== WORK TO BE COMPLETED ==
Transcribe the data below verbatim from the line with "Theorem mpsc_pop_fixed_order m" to the line with "destruct (find_pop (consumers". Include both of those lines.

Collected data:
▼

(* ===== verification/Mpsc.v ===== *)
(** The multi-producer channel of [mpsc/src/lib.rs]: several single-producer channels
    read by one consumer, which remembers where it stopped. *)
From stdpp Require Import gmap list strings pretty.
From S2P Require Import Prelude Que.

Section Code.
Context `{QueOps} {T : Type}.

Record Consumer : Type := mkConsumer { consumers : list (consumer T); last_idx : nat }.

(** [iter.find_map(|consumer| { visited += 1; consumer.pop() })]: the message, the
    channels, of which those visited have been popped, and the number of visits. *)
Fixpoint find_pop (cs : list (consumer T)) : option T * list (consumer T) * nat :=
  match cs with
  | [] => (None, [], 0)
  | c :: cs =>
     match cons_pop c with
     | (Some x, c) => (Some x, c :: cs, 1)
     | (None, c) => let '(o, cs, visited) := find_pop cs in (o, c :: cs, S visited)
     end
  end.

(** [split_at_mut] panics behind the end, [%] on an empty list of channels. *)
Definition mpsc_pop (m : Consumer) : outcome (option T * Consumer) :=
  let len := length (consumers m) in
  if decide (len < last_idx m) then Panic
  else
    let right := take (last_idx m) (consumers m) in
    let left := drop (last_idx m) (consumers m) in
    let '(opt, cs, visited) := find_pop (right ++ left) in
    if decide (len = 0) then Panic
    else Ret (opt, mkConsumer cs ((last_idx m + visited) mod len)).

(** [format!("{base_name}_{i:03}")]. *)
Definition shmem_id (base_name : string) (i : nat) : string :=
  (base_name +:+ "_" +:+ (if decide (i < 10) then "00" else if decide (i < 100) then "0" else "") +:+
   pretty (N.of_nat i))%string.

(** Joining the shared memory of channel [i]: producer first, then consumer. *)
Context (join_producer : string → option (producer T)) (join_consumer : string → option (consumer T)).

Fixpoint join_channels (base_name : string) (i n : nat) : option (list (producer T) * list (consumer T)) :=
  match n with
  | 0 => Some ([], [])
  | S n =>
     p ← join_producer (shmem_id base_name i);
     c ← join_consumer (shmem_id base_name i);
     '(ps, cs) ← join_channels base_name (S i) n;
     Some (p :: ps, c :: cs)
  end.

Definition bounded (senders : nat) (base_name : string) : option (list (producer T) * Consumer) :=
  '(producers, consumers) ← join_channels base_name 0 senders;
  Some (producers, mkConsumer consumers 0).
End Code.
Arguments Consumer {_} T.

Section Props.
Context `{QueOps} {T : Type}.
Implicit Types (m : Consumer T) (cs : list (consumer T)).

Lemma find_pop_run cs o cs' visited :
  find_pop cs = (o, cs', visited) →
  length cs' = length cs ∧ visited ≤ length cs ∧
  (o = None → Forall (λ c, fst (cons_pop c) = None) cs) ∧
  (∀ x, o = Some x → ∃ cs1 c cs2, cs = cs1 ++ c :: cs2 ∧ Forall (λ c, fst (cons_pop c) = None) cs1 ∧
     fst (cons_pop c) = Some x ∧ cs' = (snd ∘ cons_pop <$> cs1) ++ snd (cons_pop c) :: cs2 ∧ visited = S (length cs1)).
Proof.
  revert o cs' visited. induction cs as [|c cs IH]; intros o cs' visited Hf; simpl in Hf.
  { simplify_eq. split_and!; done. }
  destruct (cons_pop c) as [[x|] c'] eqn:Hc.
  - simplify_eq. simpl. split_and!; [done|lia|done|]. intros ? [= <-].
    exists [], c, cs. by rewrite Hc.
  - destruct (find_pop cs) as [[o1 cs1] v1] eqn:E. simplify_eq. simpl.
    destruct (IH _ _ _ eq_refl) as (Hl & Hv & Hn & Hs). split_and!; [lia|lia| |].
    + intros ->. constructor; [by rewrite Hc|by apply Hn].
    + intros x ->. destruct (Hs x eq_refl) as (l1 & c1 & l2 & -> & Hf1 & Hx & -> & ->).
      exists (c :: l1), c1, l2. rewrite fmap_cons. simpl. rewrite Hc. split_and!; try done.
      constructor; [by rewrite Hc|done].
Qed.

(** C30. The channels are served in a fixed order: [pop] always takes the message of the
    first channel, counted from the first one, that has any, whatever index the
    consumer stopped at before; it leaves the channels behind it alone and returns
    nothing only when every channel is empty.  The index stays within the list. *)
Theorem mpsc_pop_fixed_order m :
  consumers m ≠ [] → last_idx m ≤ length (consumers m) →
  ∃ o m', mpsc_pop m = Ret (o, m') ∧ length (consumers m') = length (consumers m) ∧
    last_idx m' < length (consumers m') ∧
    (o = None → Forall (λ c, fst (cons_pop c) = None) (consumers m)) ∧
    (∀ x, o = Some x → ∃ cs1 c cs2, consumers m = cs1 ++ c :: cs2 ∧
       Forall (λ c, fst (cons_pop c) = None) cs1 ∧ fst (cons_pop c) = Some x ∧
       consumers m' = (snd ∘ cons_pop <$> cs1) ++ snd (cons_pop c) :: cs2) ∧
    (∀ i, i ≤ length (consumers m) → ∃ j, mpsc_pop (mkConsumer (consumers m) i) = Ret (o, mkConsumer (consumers m') j)).
Proof.
  intros Hne Hi. assert (Hlen : length (consumers m) ≠ 0) by by destruct (consumers m).
  unfold mpsc_pop. cbn [consumers last_idx]. rewrite decide_False by lia. rewrite take_drop.
  destruct (find_pop (consumers m)) as [[o cs'] visited] eqn:E. rewrite decide_False by done.
  destruct (find_pop_run _ _ _ _ E) as (Hl & Hv & Hn & Hs). exists o. eexists. split; [done|]. cbn [consumers last_idx].
  split_and!; [done|rewrite Hl; by apply Nat.mod_upper_bound|done| |].
  - intros x Hx. destruct (Hs x Hx) as (cs1 & c & cs2 & ? & ? & ? & ? & _). eauto 10.
  - intros i Hi'. eexists. rewrite take_drop, E. rewrite decide_False by lia. by rewrite decide_False.
Qed.

(** With no channel at all [pop] divides by zero. *)
Lemma mpsc_pop_empty : mpsc_pop (mkConsumer [] 0 : Consumer T) = Panic.
Proof. done. Qed.

Lemma bounded_run (jp : string → option (producer T)) jc senders base :
  (∀ i, i < senders → is_Some (jp (shmem_id base i)) ∧ is_Some (jc (shmem_id base i))) →
  ∃ ps m, bounded jp jc senders base = Some (ps, m) ∧ length ps = senders ∧
    length (consumers m) = senders ∧ last_idx m = 0.
Proof.
  intros Hj. unfold bounded.
  assert (Hjoin : ∀ n i, (∀ k, i ≤ k < i + n → is_Some (jp (shmem_id base k)) ∧ is_Some (jc (shmem_id base k))) →
    ∃ ps cs, join_channels jp jc base i n = Some (ps, cs) ∧ length ps = n ∧ length cs = n).
  { induction n as [|n IH]; intros i Hk; [by exists [], []|]. cbn [join_channels].
    destruct (Hk i) as [[p Hp] [c Hc]]; [lia|]. rewrite Hp, Hc. cbn [mbind option_bind].
    destruct (IH (S i)) as (ps & cs & -> & Hp1 & Hc1); [intros k ?; apply Hk; lia|].
    exists (p :: ps), (c :: cs). simpl. split_and!; [done|lia|lia]. }
  destruct (Hjoin senders 0) as (ps & cs & -> & Hps & Hcs); [intros k ?; apply Hj; lia|].
  exists ps, (mkConsumer cs 0). done.
Qed.
End Props.

Section Witnesses.
#[local] Existing Instance ref_que.

(** The second channel is not served although the consumer stopped in front of it. *)
Definition demo_channels : Consumer nat := @mkConsumer ref_que nat [[1; 2]; [3]] 1.

Lemma mpsc_pop_fixed_order_witness : ∃ m', mpsc_pop demo_channels = Ret (Some 1, m').
Proof.
  destruct (mpsc_pop_fixed_order demo_channels) as (o & m' & E & _); [discriminate|simpl; lia|].
  exists m'. rewrite E. vm_compute in E. injection E as <- _. reflexivity.
Defined.
End Witnesses.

▲

== RESULT BELOW ==
Theorem mpsc_pop_fixed_order m :
  consumers m ≠ [] → last_idx m ≤ length (consumers m) →
  ∃ o m', mpsc_pop m = Ret (o, m') ∧ length (consumers m') = length (consumers m) ∧
    last_idx m' < length (consumers m') ∧
    (o = None → Forall (λ c, fst (cons_pop c) = None) (consumers m)) ∧
    (∀ x, o = Some x → ∃ cs1 c cs2, consumers m = cs1 ++ c :: cs2 ∧
       Forall (λ c, fst (cons_pop c) = None) cs1 ∧ fst (cons_pop c) = Some x ∧
       consumers m' = (snd ∘ cons_pop <$> cs1) ++ snd (cons_pop c) :: cs2) ∧
    (∀ i, i ≤ length (consumers m) → ∃ j, mpsc_pop (mkConsumer (consumers m) i) = Ret (o, mkConsumer (consumers m') j)).
Proof.
  intros Hne Hi. assert (Hlen : length (consumers m) ≠ 0) by by destruct (consumers m).
  unfold mpsc_pop. cbn [consumers last_idx]. rewrite decide_False by lia. rewrite take_drop.
  destruct (find_pop (consumers m)) as [[o cs'] visited] eqn:E. rewrite decide_False by done.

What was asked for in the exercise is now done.